What is needed =>
Everything from the first line of the records below through the line containing "and from bodies" is to be retyped exactly; leave out the rest.

····················

(* ===== verification/CallbackApi.v ===== *)
(** * Callback management: the control API ([src/app/api/v1/callbacks.py])

    Every handler that changes state, and the two queues of the agents.  The
    handlers start from the principal that the bearer token was resolved to,
    and from bodies whose single fields the validation library has checked;
    its JSON dump, which the request hash is taken of, is the interface
    [CallbackModels].  The zone database is an argument.  [wall] is the reading
    of [datetime.now(UTC)]; no handler uses more than one. *)

From S2P Require Import Prelude PyText Sha256 Txn PyTime PyParse Machines Callbacks CallbackTables.
Import Callbacks CallbackTables.
Local Open Scope string_scope.
Local Open Scope Z_scope.

Module CallbackApi.

Record Principal := mkPrincipal {
  p_actor : string;
  p_tenant : string;
  p_campaigns : list string;
  p_role : string;
  p_teams : list string;
}.

Record Compliance := mkCompliance {
  consent : bool;
  dnc : bool;
  suppressed : bool;
  within_calling_hours : bool;
  campaign_allowed : bool;
}.

Record CreateCallback := mkCreate {
  b_tenant_id : string;
  b_campaign_id : string;
  b_contact_id : option string;
  b_lead_id : option string;
  b_opportunity_id : option string;
  b_original_call_id : option string;
  b_original_linkedid : option string;
  b_assigned_agent_id : option string;
  b_assigned_user_id : option string;
  b_reminder_recipient_token : option string;
  b_assigned_team_id : option string;
  b_supervisor_id : option string;
  b_phone_number : string;
  b_scheduled_at : datetime;
  b_customer_timezone : string;
  b_priority : string;
  b_reason : string;
  b_notes : string;
  b_reminder_email_enabled : bool;
  b_reminder_popup_enabled : bool;
  b_max_attempts : Z;
  b_compliance : Compliance;
  b_customer_context : json;
}.

Record Change := mkChange {
  expected_version : Z;
  ch_scheduled_at : option datetime;
  ch_customer_timezone : option string;
  ch_assigned_agent_id : option string;
  ch_assigned_team_id : option string;
  ch_reason : option string;
  ch_notes : option string;
  ch_completion_disposition : option string;
  ch_completion_notes : option string;
  ch_snooze_minutes : option Z;
}.

Record DeliveryResult := mkResult {
  re_callback_version : Z;
  re_channel : string;
  re_stage : string;
  re_status : string;
  re_message_id : option uuid;
  re_provider_message_id : option string;
  re_error_code : option string;
}.

Record Settings := mkSettings {
  callback_email_command_enabled : bool;
  callback_email_sender_profile_id : string;
  callback_email_template_id : string;
  callback_email_policy_hash : string;
}.

(** [body.model_dump(mode="json")] *)
Class CallbackModels := { model_dump : CreateCallback -> json }.

(** [if not value] for an optional text *)
Definition falsy (o : option string) : bool := match o with Some s => negb (nonempty s) | None => true end.

(** The validator [CreateCallback.owner]. *)
Definition owner (b : CreateCallback) : exn + unit :=
  check (negb (falsy (b_assigned_agent_id b) && falsy (b_assigned_team_id b)))
    (ValueError "assigned agent or team is required").

Definition lift {A} (r : exn + A) : M db A := match r with inr a => mret a | inl e => raise e end.

(** [except ValueError as exc: raise HTTPException(status, str(exc))] *)
Definition as_http {A} (status : Z) (r : exn + A) : exn + A :=
  match r with inl (ValueError msg) => inl (HTTPException status msg) | r => r end.

Definition _scope (p : Principal) (tenant campaign : string) : exn + unit :=
  check (bool_decide (tenant = p_tenant p) && str_in campaign (p_campaigns p))
    (HTTPException 403 "callback scope denied").

Definition _tenant_context (p : Principal) : exn + rls :=
  set_callback_rls_context (p_tenant p) (p_campaigns p) (p_actor p) (p_role p) (p_teams p).

Definition assignment_denied (p : Principal) (r : record) : bool :=
  bool_decide (p_role p = "agent") && negb (bool_decide (r_assigned_agent_id r = Some (p_actor p)))
  && negb match r_assigned_team_id r with Some t => str_in t (p_teams p) | None => false end.

Definition _load (x : rls) (callback_id : uuid) (p : Principal) : M db record :=
  found ← query (fun d => records d !! callback_id);
  match found with
  | Some row =>
      if visible x row then
        lift (_scope p (r_tenant_id row) (r_campaign_id row)) ;;
        guard_or (negb (assignment_denied p row)) (HTTPException 403 "callback assignment denied") ;;
        mret row
      else raise (HTTPException 404 "callback not found")
  | None => raise (HTTPException 404 "callback not found")
  end.

Definition _event (row : record) (kind key : string) (p : Principal) (payload : json) (correlation : string) :
    event :=
  mkEvent (r_id row) (r_tenant_id row) (r_campaign_id row) kind (r_version row) key correlation (p_actor p) payload.

Definition opt_json (o : option string) : json := match o with Some s => JStr s | None => JNull end.

(** ["callback:{row.id}:v{row.version}:..."] *)
Definition version_key (row : record) (suffix : string) : string :=
  "callback:" +:+ uuid_str (r_id row) +:+ ":v" +:+ str_of_Z (r_version row) +:+ ":" +:+ suffix.

Definition new_delivery (row : record) (channel stage suffix : string) (message : option uuid) (at_ : Z) : delivery :=
  mkDelivery (r_id row) (r_version row) channel stage (version_key row suffix) "QUEUED" message None 0 None (Some at_).

(** ** Creation *)

Definition email_variables (row : record) : json :=
  JObj [("callback_uuid", JStr (uuid_str (r_id row))); ("callback_version", JInt (r_version row));
        ("tenant", JStr (r_tenant_id row)); ("campaign", JStr (r_campaign_id row));
        ("assigned_agent", opt_json (r_assigned_agent_id row));
        ("scheduled_at", JStr (isoformat (utc (r_scheduled_at row))));
        ("customer_timezone", JStr (r_customer_timezone row)); ("reason", JStr (r_reason row));
        ("correlation_id", JStr (r_correlation_id row))].

Definition email_stages (row : record) : list (string * Z) :=
  [("REMINDER_24H", r_email_reminder_1_at row); ("REMINDER_1H", r_email_reminder_2_at row)].

Definition email_command (c : Settings) (row : record) (token : string) (p : Principal) (wall : Z) (id : uuid)
    (stage : string) (not_before : Z) : notification :=
  mkNotification ("callback-email-" +:+ uuid_str id) (version_key row ("email:" +:+ str_lower stage))
    (r_correlation_id row) (uuid_str (r_id row)) (r_tenant_id row) (r_campaign_id row) (r_lead_id row)
    (py_or (r_contact_id row) "INTERNAL") (callback_email_template_id c) (callback_email_sender_profile_id c)
    token ("callback:" +:+ uuid_str (r_id row) +:+ ":compliance") (callback_email_policy_hash c) (p_actor p)
    wall not_before (r_scheduled_at row + hours 1) (r_customer_timezone row)
    (sha256_hex (json_dumps json_canonical (email_variables row))) (email_variables row).

(** The commands of the stages, and the deliveries added to the session. *)
Fixpoint queue_stages (c : Settings) (row : record) (token : string) (p : Principal) (wall : Z)
    (stages : list (string * Z)) : M db (list (uuid * delivery)) :=
  match stages with
  | [] => mret []
  | (stage, not_before) :: rest =>
      notification_id ← uuid4;
      statement (insert_notification notification_id
        (email_command c row token p wall notification_id stage not_before)) ;;
      k ← uuid4;
      others ← queue_stages c row token p wall rest;
      mret ((k, new_delivery row "EMAIL" stage ("email:" +:+ str_lower stage) (Some notification_id) not_before)
              :: others)
  end.

Definition _queue_email_command (c : Settings) (row : record) (b : CreateCallback) (p : Principal) (wall : Z) :
    M db (list (uuid * delivery)) :=
  if negb (r_reminder_email_enabled row) || negb (callback_email_command_enabled c) then mret []
  else match b_reminder_recipient_token b with
       | None => raise (HTTPException 422 "internal reminder recipient identity required")
       | Some token =>
           guard_or (nonempty token) (HTTPException 422 "internal reminder recipient identity required") ;;
           guard_or (nonempty (callback_email_sender_profile_id c)
                     && (py_len (callback_email_policy_hash c) =? 64))
             (HTTPException 503 "COD callback email identity is not configured") ;;
           queue_stages c row token p wall (email_stages row)
       end.

Definition add_all (x : rls) (l : list (uuid * delivery)) : M db unit :=
  for_each l (fun kv => statement (insert_delivery x kv.1 kv.2)).

(** [except IntegrityError: rollback; raise HTTPException(409, message)] *)
Definition or_conflict {A} (message : string) (m : M db A) : M db A :=
  try_except m (fun e => match e with
                         | IntegrityError _ => rollback ;; raise (HTTPException 409 message)
                         | e => raise e
                         end).

(** The row of a new callback. *)
Definition new_record (id : uuid) (b : CreateCallback) (scheduled : datetime) (phone digest correlation key actor : string) :
    record :=
  let k := b_compliance b in
  let '(state, checks) :=
    compliance_state (consent k) (dnc k) (suppressed k) (within_calling_hours k) (campaign_allowed k) in
  let '(r1, r2, pop) := reminders scheduled in
  mkRecord id (b_tenant_id b) (b_campaign_id b) (b_contact_id b) (b_lead_id b) (b_opportunity_id b)
    (b_original_call_id b) (b_original_linkedid b) (b_assigned_agent_id b) (b_assigned_user_id b)
    (b_assigned_team_id b) (b_supervisor_id b) (b_phone_number b) phone (instant scheduled)
    (b_customer_timezone b) (b_priority b) (b_reason b) (b_notes b) state state state
    (b_reminder_email_enabled b) (b_reminder_popup_enabled b) (instant r1) (instant r2) (instant pop)
    (b_max_attempts b) (instant r1) None None None None correlation key digest 1 "PENDING"
    (JObj ((fun kv => (kv.1, JBool kv.2)) <$> checks)) (b_customer_context b) actor.

Section handlers.
Context `{CallbackModels} (ZoneInfo : zone_database) (c : Settings).

Definition _hash (b : CreateCallback) : string := sha256_hex (json_dumps json_canonical (model_dump b)).

Definition created_event (row : record) (key : string) (p : Principal) (correlation : string) : event :=
  _event row "callback.created" (key +:+ ":created") p
    (JObj [("state", JStr (r_state row)); ("scheduled_at", JStr (isoformat (utc (r_scheduled_at row))))]) correlation.

(** From the flush of the new row to the commit. *)
Definition store_callback (x : rls) (row : record) (b : CreateCallback) (p : Principal) (key correlation : string)
    (wall : Z) : M db record :=
  or_conflict "callback identity conflict" (statement (insert_record x row)) ;;
  event_id ← uuid4;
  emails ← _queue_email_command c row b p wall;
  popup ← (if r_reminder_popup_enabled row then
             k ← uuid4;
             mret [(k, new_delivery row "POPUP" "WARNING_15M" "popup:warning-15m" None (r_popup_reminder_at row))]
           else mret []);
  or_conflict "callback event identity conflict"
    (statement (insert_event x event_id (created_event row key p correlation)) ;; add_all x (emails ++ popup)%list) ;;
  commit ;;
  mret row.

Definition prior_of (x : rls) (tenant key : string) (d : db) : option record :=
  List.find (fun r => visible x r && same_key tenant key r) (rows (records d)).

Definition create (b : CreateCallback) (p : Principal) (key correlation : string) (wall : Z) : M db record :=
  lift (owner b) ;;
  lift (_scope p (b_tenant_id b) (b_campaign_id b)) ;;
  x ← lift (_tenant_context p);
  prior ← query (prior_of x (p_tenant p) key);
  match prior with
  | Some row =>
      guard_or (bool_decide (r_request_hash row = _hash b)) (HTTPException 409 "idempotency payload conflict") ;;
      mret row
  | None =>
      scheduled ← lift (as_http 422 (canonical_time ZoneInfo (b_scheduled_at b) (b_customer_timezone b)));
      phone ← lift (as_http 422 (normalized_phone (b_phone_number b)));
      id ← uuid4;
      store_callback x (new_record id b scheduled phone (_hash b) correlation key (p_actor p)) b p key correlation wall
  end.

(** ** Changes *)

Definition reassignment_roles : list string := ["supervisor"; "campaign_manager"; "call_center_admin"; "owner"].

(** The checks of a reassignment. *)
Definition reassignment_allowed (target : string) (b : Change) (p : Principal) : exn + unit :=
  if bool_decide (target = "REASSIGNED") then
    check (str_in (p_role p) reassignment_roles) (HTTPException 403 "reassignment role denied") ;;
    check (negb (is_null (ch_assigned_agent_id b) && is_null (ch_assigned_team_id b)))
      (HTTPException 422 "new agent or team is required") ;;
    check (negb match ch_assigned_team_id b with
                | Some t => bool_decide (p_role p = "supervisor") && negb (str_in t (p_teams p))
                | None => false
                end) (HTTPException 403 "reassignment team scope denied")
  else mret tt.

····················

Task output =>
(* ===== verification/CallbackApi.v ===== *)
(** * Callback management: the control API ([src/app/api/v1/callbacks.py])

    Every handler that changes state, and the two queues of the agents.  The
    handlers start from the principal that the bearer token was resolved to,
    and from bodies whose single fields the validation library has checked;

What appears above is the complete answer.